The context was very different to his current spell at Albion. Corberan has spoken before about internal struggles at the John Smith's Stadium, where he was working with one of the division's poorest budgets. Corberan and Huddersfield just about recovered - three wins between January and May were enough to scrape survival by the skin of their teeth after a promising first half to the season.

So the Albion boss has been here before, albeit not with the expectation that comes with managing the Baggies in the second tier.

The pressures of defeat, or not winning, are not new to him. The 41-year-old - whose home region of Valencia has been struck by a harrowing flooding tragedy and more than 200 deaths - feels badly responsible when his side does not win and recalled advice from his former Leeds boss Marcelo Bielsa shortly into his time as a head coach.

"I remember in my first year I call Bielsa to say 'Marcelo, I don't know how you are many years in this work because I am six months in and I have two feelings - relief or suffer. If you are telling me to enjoy then I don't see it a lot'," Corberan said.

"He told me 'welcome to one of the most challenging work'. This is being a football coach.

"For sure (the lows are lower than the highs) because you know you have the next game and another challenge. Every coach suffers the defeats, it is part of the job."

The Albion boss last oversaw victory in a 1-0 home success over Plymouth on September 21. Corberan added: "Unfortunately I have had this (run of form) before! I would like to tell you this is my first time without winning...but no, I have been in challenging moments always.
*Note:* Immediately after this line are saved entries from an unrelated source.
Lemma keeps_fresh : keeps fresh.
Proof.
  intros s [Hlt [Hnd Hrec]]. unfold fresh, bind, getRt, setRt, ret. simpl.
  repeat split; try assumption. now apply Forall_lt_S.
Qed.

Lemma keeps_spawn exe mode camera : keeps (spawn exe mode camera).
Proof.
  intros s [Hlt [Hnd Hrec]]. unfold spawn, fresh, bind, getRt, setRt, emit, ret. simpl.
  repeat split; try assumption. now apply Forall_lt_S.
Qed.

Lemma keeps_newWebSocket url : keeps (newWebSocket url).
Proof.
  intros s [Hlt [Hnd Hrec]].
  unfold newWebSocket, fresh, bind, getRt, setRt, emit, ret, throw. simpl.
  destruct (urlOk (rt s) url); simpl; repeat split; try assumption.
  now apply Forall_lt_S.
Qed.

Lemma keeps_socketClose id : keeps (socketClose id).
Proof.
  intros s H. unfold socketClose, bind, getRt, setRt, emit, ret.
  destruct (stateOf id (sockets (rt s))) as [[]|]; exact H.
Qed.

Lemma reconnectPending_app l1 l2 :
  reconnectPending (l1 ++ l2) = (reconnectPending l1 ++ reconnectPending l2)%list.
Proof. unfold reconnectPending. now rewrite filter_app, map_app. Qed.

Lemma lt_not_in (n : nat) (l : list (nat * callback)) :
  Forall (fun p => (fst p < n)%nat) l -> ~ In n (map fst l).
Proof.
  intros H Hin. apply in_map_iff in Hin as [p [Hp Hin]].
  rewrite Forall_forall in H. specialize (H p Hin). lia.
Qed.

Lemma NoDup_snoc (n : nat) (l : list nat) :
  NoDup l -> ~ In n l -> NoDup (l ++ [n]).
Proof.
  intros Hnd Hn. apply NoDup_app; [assumption|repeat constructor; intros []| ].
  intros a Ha [<-|[]]. contradiction.
Qed.

Lemma keeps_setTimeout_Relaunch delay : keeps (setTimeout Relaunch delay).
Proof.
  intros s [Hlt [Hnd Hrec]].
  unfold setTimeout, fresh, bind, getRt, setRt, emit, ret, wellTimed. simpl.
  repeat split.
  - apply Forall_app. split; [now apply Forall_lt_S|]. repeat constructor.
  - rewrite map_app. simpl. apply NoDup_snoc; [assumption|now apply lt_not_in].
  - intros id Hin. rewrite reconnectPending_app, app_nil_r in Hin. now apply Hrec.
Qed.

Lemma dropTimer_subset id p l : In p (dropTimer id l) -> In p l.
Proof. unfold dropTimer. intro H. now apply filter_In in H. Qed.

Lemma dropTimer_Forall (P : nat * callback -> Prop) id l :
  Forall P l -> Forall P (dropTimer id l).
Proof.
  intro H. apply Forall_forall. intros p Hp. rewrite Forall_forall in H.
  apply H. eapply dropTimer_subset; eassumption.
Qed.

Lemma dropTimer_NoDup id l : NoDup (map fst l) -> NoDup (map fst (dropTimer id l)).
Proof.
  induction l as [|[i c] l IH]; simpl; intro H; [constructor|].
  inversion H as [|x xs Hx Hxs]; subst.
  destruct (Nat.eqb i id); simpl; [now apply IH|].
  constructor; [|now apply IH].
  intro Hin. apply Hx. apply in_map_iff in Hin as [p [Hp Hin]].
  apply in_map_iff. exists p. split; [assumption|]. eapply dropTimer_subset; eassumption.
Qed.

Lemma reconnectPending_In id l :
  In id (reconnectPending l) <-> In (id, Reconnect) l.
Proof.
  unfold reconnectPending. rewrite in_map_iff. split.
  - intros [[i c] [Hi Hin]]. simpl in Hi. subst i.
    apply filter_In in Hin as [Hin Hc]. simpl in Hc. destruct c; [assumption|discriminate].
  - intro Hin. exists (id, Reconnect). split; [reflexivity|].
    apply filter_In. now split.
Qed.

Lemma dropTimer_not_In id c l : ~ In (id, c) (dropTimer id l).
Proof.
  unfold dropTimer. intro H. apply filter_In in H as [_ H]. simpl in H.
  rewrite Nat.eqb_refl in H. discriminate.
Qed.

Lemma dropTimer_wellTimed (id : nat) (s : sys) :
  wellTimed s ->
  wellTimed {| me := me s; rt := withTimers (rt s) (dropTimer id (timers (rt s)));
               trace := trace s |}.
Proof.
  intros [Hlt [Hnd Hrec]]. unfold wellTimed. simpl. repeat split.
  - now apply dropTimer_Forall.
  - now apply dropTimer_NoDup.
  - intros i Hi. apply Hrec. apply reconnectPending_In.
    apply reconnectPending_In in Hi. eapply dropTimer_subset; eassumption.
Qed.

Lemma keeps_clearTimeout id : keeps (clearTimeout id).
Proof.
  intros s H. unfold clearTimeout, bind, getRt, setRt, emit. simpl.
  apply (dropTimer_wellTimed id s H).
Qed.

(** After [scheduleReconnect] the timer it set is the only reconnect timer. *)
Lemma keeps_scheduleReconnect : keeps scheduleReconnect.
Proof.
  intros s [Hlt [Hnd Hrec]].
  unfold scheduleReconnect, bind, getMe, clearTimeout, setReconnectAttempts,
    log, setTimeout, fresh, setReconnectTimer, bind, getMe, getRt, setRt,
    setMe, emit, ret.
  unfold wellTimed.
  destruct (reconnectTimer (me s)) as [t|] eqn:Ht; simpl.
  - repeat split; simpl.
    + apply Forall_app. split; [|repeat constructor].
      apply Forall_lt_S. now apply dropTimer_Forall.
    + rewrite map_app. simpl. apply NoDup_snoc; [now apply dropTimer_NoDup|].
      apply lt_not_in. now apply dropTimer_Forall.
    + intros id Hin. rewrite reconnectPending_app in Hin.
      apply in_app_or in Hin as [Hin|[<-|[]]]; [|reflexivity].
      exfalso. apply reconnectPending_In in Hin.
      assert (Hid : Some t = Some id).
      { apply Hrec. apply reconnectPending_In. eapply dropTimer_subset; eassumption. }
      injection Hid as ->. exact (dropTimer_not_In _ _ _ Hin).
  - repeat split; simpl.
    + apply Forall_app. split; [|repeat constructor]. now apply Forall_lt_S.
    + rewrite map_app. simpl. apply NoDup_snoc; [assumption|now apply lt_not_in].
    + intros id Hin. rewrite reconnectPending_app in Hin.
      apply in_app_or in Hin as [Hin|[<-|[]]]; [|reflexivity].
      specialize (Hrec id Hin). discriminate.
Qed.

Create HintDb keeps.
#[local] Hint Resolve keeps_getMe keeps_getRt keeps_emit keeps_setConfig
  keeps_setWs keeps_setPythonProcess keeps_fresh keeps_spawn
  keeps_newWebSocket keeps_socketClose keeps_setTimeout_Relaunch
  keeps_clearTimeout keeps_scheduleReconnect : keeps.

Ltac keep_step :=
  first
    [ apply keeps_ret
    | apply keeps_throw
    | solve [auto with keeps]
    | apply keeps_bind; [ | intro ]
    | apply keeps_tryCatch; [ | intro ]
    | match goal with
      | |- keeps (match ?x with _ => _ end) => destruct x
      end ].
Ltac keep_all := cbv zeta; repeat keep_step.

Lemma keeps_startPythonBackend : keeps startPythonBackend.
Proof. unfold startPythonBackend, theConfig, log, logError. keep_all. Qed.

#[local] Hint Resolve keeps_startPythonBackend : keeps.

Lemma keeps_connectWebSocket : keeps connectWebSocket.
Proof. unfold connectWebSocket, theConfig, log, logError. keep_all. Qed.

Lemma keeps_onChildClose code : keeps (onChildClose code).
Proof. unfold onChildClose, log. keep_all. Qed.

Lemma keeps_relaunch : keeps relaunch.
Proof. unfold relaunch. keep_all. Qed.

Lemma keeps_onMessage data : keeps (onMessage data).
Proof. unfold onMessage, sendSocketNotification, logError. keep_all. Qed.

Lemma keeps_onClose : keeps onClose.
Proof. unfold onClose, sendSocketNotification, log. keep_all. Qed.

Lemma keeps_onError : keeps onError.
Proof. unfold onError, sendSocketNotification, logError. keep_all. Qed.

Lemma keeps_setReconnectAttempts n : keeps (setReconnectAttempts n).
Proof. intros s H. exact H. Qed.

Lemma keeps_socketSend id msg : keeps (socketSend id msg).
Proof. unfold socketSend. keep_all. Qed.

#[local] Hint Resolve keeps_connectWebSocket keeps_onChildClose keeps_relaunch
  keeps_onMessage keeps_onClose keeps_onError keeps_setReconnectAttempts
  keeps_socketSend : keeps.

Lemma keeps_onOpen : keeps onOpen.
Proof. unfold onOpen, sendSocketNotification, log, theConfig. keep_all. Qed.

Lemma keeps_socketNotificationReceived n p : keeps (socketNotificationReceived n p).
Proof. unfold socketNotificationReceived. keep_all. Qed.

(** [stop] clears the tracked timer before it forgets it. *)
Lemma keeps_stop : keeps stop.
Proof.
  unfold stop. apply keeps_bind; [unfold log; auto with keeps|intros _].
  intros s H. unfold bind at 1, getMe at 1.
  cbn [fst snd].
  assert (H1 : wellTimed
                 (snd ((match reconnectTimer (me s) with
                        | Some t => clearTimeout t ;; setReconnectTimer None
                        | None => ret tt
                        end) s))).
  { destruct (reconnectTimer (me s)) as [t|] eqn:Ht; [|exact H].
    unfold bind, clearTimeout, setReconnectTimer, bind, getRt, getMe, setRt,
      setMe, emit. simpl.
    destruct H as [Hlt [Hnd Hrec]]. unfold wellTimed. simpl. repeat split.
    - now apply dropTimer_Forall.
    - now apply dropTimer_NoDup.
    - intros id Hin. exfalso. apply reconnectPending_In in Hin.
      assert (Hid : Some t = Some id).
      { rewrite <- Ht. apply Hrec. apply reconnectPending_In.
        eapply dropTimer_subset; eassumption. }
      injection Hid as ->. exact (dropTimer_not_In _ _ _ Hin). }
  unfold bind at 1.
  destruct ((match reconnectTimer (me s) with
             | Some t => clearTimeout t ;; setReconnectTimer None
             | None => ret tt
             end) s) as [[u|x] s1]; cbn [snd] in *; [|exact H1].
  revert s1 H1.
  change (keeps (match ws (me s) with
                 | Some id => socketClose id ;; setWs None
                 | None => ret tt
                 end ;;
                 match pythonProcess (me s) with
                 | Some p => kill p ;; setPythonProcess None
                 | None => ret tt
                 end)).
  unfold kill. keep_all.
Qed.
"In football when you win you have to keep winning and when you lose you have to win to not lose! If you ask me 'do I feel different?' I will tell you no!
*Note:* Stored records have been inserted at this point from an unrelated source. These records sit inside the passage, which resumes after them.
(** C6, amended. [FillBytesZero prefix n], for every prefix and every [n] up
    to the largest allocation of the runtime: when [len(prefix) <= n] the
    call returns a slice of exactly [n] bytes that starts with the prefix and
    holds the zero byte everywhere behind it; when [0 <= n < len(prefix)] it
    returns the prefix cut to its first [n] bytes; a negative [n] gives what
    [n = 0] gives, the empty slice.  Beyond the largest allocation the call
    returns nothing: [make] panics. *)
Theorem FillBytesZero_pads (prefix : string) (n : Z) :
  (len_string prefix <= n -> n <= maxAlloc ->
     exists b,
       FillBytesZero prefix n = Returned b /\
       Z.of_nat (length b) = n /\
       take (Z.to_nat (len_string prefix)) b = bytes_of_string prefix /\
       forall i, len_string prefix <= i < n -> b !! Z.to_nat i = Some 0) /\
  (0 <= n < len_string prefix -> n <= maxAlloc ->
     FillBytesZero prefix n = Returned (take (Z.to_nat n) (bytes_of_string prefix))) /\
  (n < 0 ->
     FillBytesZero prefix n = FillBytesZero prefix 0 /\
     FillBytesZero prefix n = Returned []) /\
  (maxAlloc < n -> FillBytesZero prefix n = RuntimePanic "makeslice: len out of range").
Proof.
  pose proof maxAlloc_pos as Hcap.
  destruct (padded_spec 0 prefix n) as (Hpad & Hcut & Hneg).
  split; [|split; [|split]].
  - intros Hle Hn. exists (padded 0 prefix n).
    split; [now apply FillBytesZero_closed | now apply Hpad].
  - intros Hlt Hn. rewrite FillBytesZero_closed by exact Hn. f_equal. now apply Hcut.
  - intros Hlt. rewrite !FillBytesZero_closed by lia. split; f_equal.
    + rewrite (Hneg Hlt). unfold padded. reflexivity.
    + now apply Hneg.
  - intros Hn. apply FillBytes_beyond, Hn.
Qed.

(** *** The two helpers side by side *)

(** X1. For [0 <= n <= m] and [m] up to the largest allocation of the
    runtime, [FillBytes] returns for both lengths, and the first [n] bytes of
    [FillBytes prefix m] are [FillBytes prefix n]; the same holds of
    [FillBytesZero]: a padded slice that is cut is the slice padded to the
    shorter length. *)
Theorem FillBytes_take (prefix : string) (n m : Z) :
  0 <= n <= m -> m <= maxAlloc ->
  exists bm bn zm zn,
    FillBytes prefix m = Returned bm /\
    FillBytes prefix n = Returned bn /\
    take (Z.to_nat n) bm = bn /\
    FillBytesZero prefix m = Returned zm /\
    FillBytesZero prefix n = Returned zn /\
    take (Z.to_nat n) zm = zn.
Proof.
  intros Hnm Hm.
  exists (padded underscore prefix m), (padded underscore prefix n),
    (padded 0 prefix m), (padded 0 prefix n).
  rewrite !FillBytes_closed, !FillBytesZero_closed by lia.
  unfold padded, clamp.
  destruct (Z.ltb_spec n 0), (Z.ltb_spec m 0); try lia.
  repeat split; apply take_padded; lia.
Qed.

(** X2. For every prefix and every [n] up to the largest allocation of the
    runtime, [FillBytes prefix n] and [FillBytesZero prefix n] return slices
    of the same length, [max(n, 0)]; the slices hold the same bytes wherever
    the prefix reaches; and they are the same slice exactly when nothing is
    padded, that is when [n <= len(prefix)].  Beyond the largest allocation
    both calls panic in [make]. *)
Theorem FillBytes_FillBytesZero (prefix : string) (n : Z) :
  (n <= maxAlloc ->
     exists b z,
       FillBytes prefix n = Returned b /\
       FillBytesZero prefix n = Returned z /\
       Z.of_nat (length b) = Z.max 0 n /\
       Z.of_nat (length z) = Z.max 0 n /\
       (forall i, (i < String.length prefix)%nat -> b !! i = z !! i) /\
       (b = z <-> n <= len_string prefix)) /\
  (maxAlloc < n ->
     FillBytes prefix n = RuntimePanic "makeslice: len out of range" /\
     FillBytesZero prefix n = RuntimePanic "makeslice: len out of range").
Proof.
  split; [|apply FillBytes_beyond]. intros Hn.
  exists (padded underscore prefix n), (padded 0 prefix n).
  split; [now apply FillBytes_closed|]. split; [now apply FillBytesZero_closed|].
  pose proof (length_bytes_of_string prefix) as Hp.
  rewrite !length_padded. unfold padded, len_string.
  rewrite <- Hp. set (p := bytes_of_string prefix) in *.
  assert (HN : Z.of_nat (Z.to_nat (clamp n)) = Z.max 0 n)
    by (unfold clamp; destruct (Z.ltb_spec n 0); lia).
  set (N := Z.to_nat (clamp n)) in *.
  split; [exact HN|]. split; [exact HN|]. split.
  - intros i Hi. destruct (decide (i < N)%nat) as [Hlt|Hge].
    + rewrite !lookup_app_l by (rewrite length_take; lia). reflexivity.
    + rewrite !lookup_ge_None_2
        by (rewrite length_app, length_take, length_replicate; lia).
      reflexivity.
  - split.
    + intros Heq. apply app_inv_head in Heq.
      apply replicate_eq_fill in Heq; [lia | discriminate].
    + intros Hle. replace (N - length p)%nat with 0%nat by lia. reflexivity.
Qed.

(** X3. Padding cannot be told from fill bytes the prefix ends with: when
    [len(prefix) + k <= n], [FillBytes] gives the same slice for the prefix
    and for the prefix followed by [k] underscores, and [FillBytesZero] the
    same slice for the prefix and for the prefix followed by [k] zero bytes.
    Neither helper is injective in its prefix. *)
Theorem FillBytes_absorbs_fill (prefix : string) (k : nat) (n : Z) :
  len_string prefix + Z.of_nat k <= n ->
  FillBytes (prefix ++ string_of_list_ascii (replicate k "_"%char)) n
  = FillBytes prefix n /\
  FillBytesZero (prefix ++ string_of_list_ascii (replicate k Ascii.zero)) n
  = FillBytesZero prefix n.
Proof.
  intros Hle. destruct (Z.le_gt_cases n maxAlloc) as [Hn|Hn].
  - rewrite len_string_bytes in Hle.
    rewrite !FillBytes_closed, !FillBytesZero_closed by exact Hn.
    unfold padded. rewrite !bytes_of_string_app, !bytes_of_repeated.
    assert (HN : (length (bytes_of_string prefix) + k <= Z.to_nat (clamp n))%nat)
      by (unfold clamp; destruct (Z.ltb_spec n 0); lia).
    split; f_equal; apply padded_absorbs; exact HN.
  - destruct (FillBytes_beyond prefix n Hn) as [-> ->].
    split; [apply (FillBytes_beyond _ n Hn) | apply (FillBytes_beyond _ n Hn)].
Qed.

(** X4. Without a prefix the helpers return the fill alone: for every [n]
    up to the largest allocation of the runtime, [FillBytes "" n] returns
    [max(n, 0)] underscores and [FillBytesZero "" n] as many zero bytes; for
    every [n] whatever, [FillBytesZero "" n] is what [make([]byte, max(n, 0))]
    is, the panic included. *)
Theorem FillBytes_empty_prefix (n : Z) :
  (n <= maxAlloc ->
     FillBytes "" n = Returned (replicate (Z.to_nat n) underscore) /\
     FillBytesZero "" n = Returned (replicate (Z.to_nat n) 0)) /\
  FillBytesZero "" n = make_bytes (Z.max 0 n).
Proof.
  assert (Hpad : forall fill, padded fill "" n = replicate (Z.to_nat n) fill).
  { intros fill. unfold padded, clamp. change (bytes_of_string "") with (@nil Z).
    rewrite take_nil. cbn [length app]. rewrite Nat.sub_0_r.
    destruct (Z.ltb_spec n 0) as [Hneg|Hnn]; [|reflexivity].
    now replace (Z.to_nat n) with 0%nat by lia. }
  split.
  - intros Hn. rewrite FillBytes_closed, FillBytesZero_closed, !Hpad by exact Hn.
    split; reflexivity.
  - replace (Z.max 0 n) with (clamp n)
      by (unfold clamp; destruct (Z.ltb_spec n 0); lia).
    destruct (Z.le_gt_cases n maxAlloc) as [Hn|Hn].
    + rewrite FillBytesZero_closed, make_bytes_fits, Hpad by now try apply clamp_fits.
      unfold zeroed, clamp. destruct (Z.ltb_spec n 0) as [Hneg|Hnn]; [|reflexivity].
      now replace (Z.to_nat n) with 0%nat by lia.
    + rewrite make_bytes_panics by (right; now apply clamp_beyond).
      apply FillBytes_beyond, Hn.
Qed.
"Always you need to win. My first year in Huddersfield we need to win to survive the second year we need to win to make the play-offs. My first year here the first part we need to win to survive the second year we need to win to make the play-off. So at the end you need to win every time.

"If you ask me 'did anything change now?' No. Nothing changed. What can change? The confidence you can have in yourself when you watch yourself have a better result or a worse result."

Things were better for Corberan and Huddersfield after their season of struggle as the Spaniard remarkably took the Terriers to the play-off final a year later.

"I suffer even more because I would like to give to West Bromwich Albion fans and to the people at the club who believed in me and gave me everything as a coach. The things I want to give to them...it made me suffer this a lot," Corberan added of current struggles.

A tough run is not all that has played on the mind of the Albion boss of late. Mercifully his home town of Cheste in the Valencian region was not affected badly by the floods, bar a lack of power which meant no contact with family at home. His Valencia-based sister and her family are also safe.

But Corberan admitted some illness in his household and the stress of disaster at his home as well as Spanish political in-fighting led to a sleepless night before the clash at Luton last week.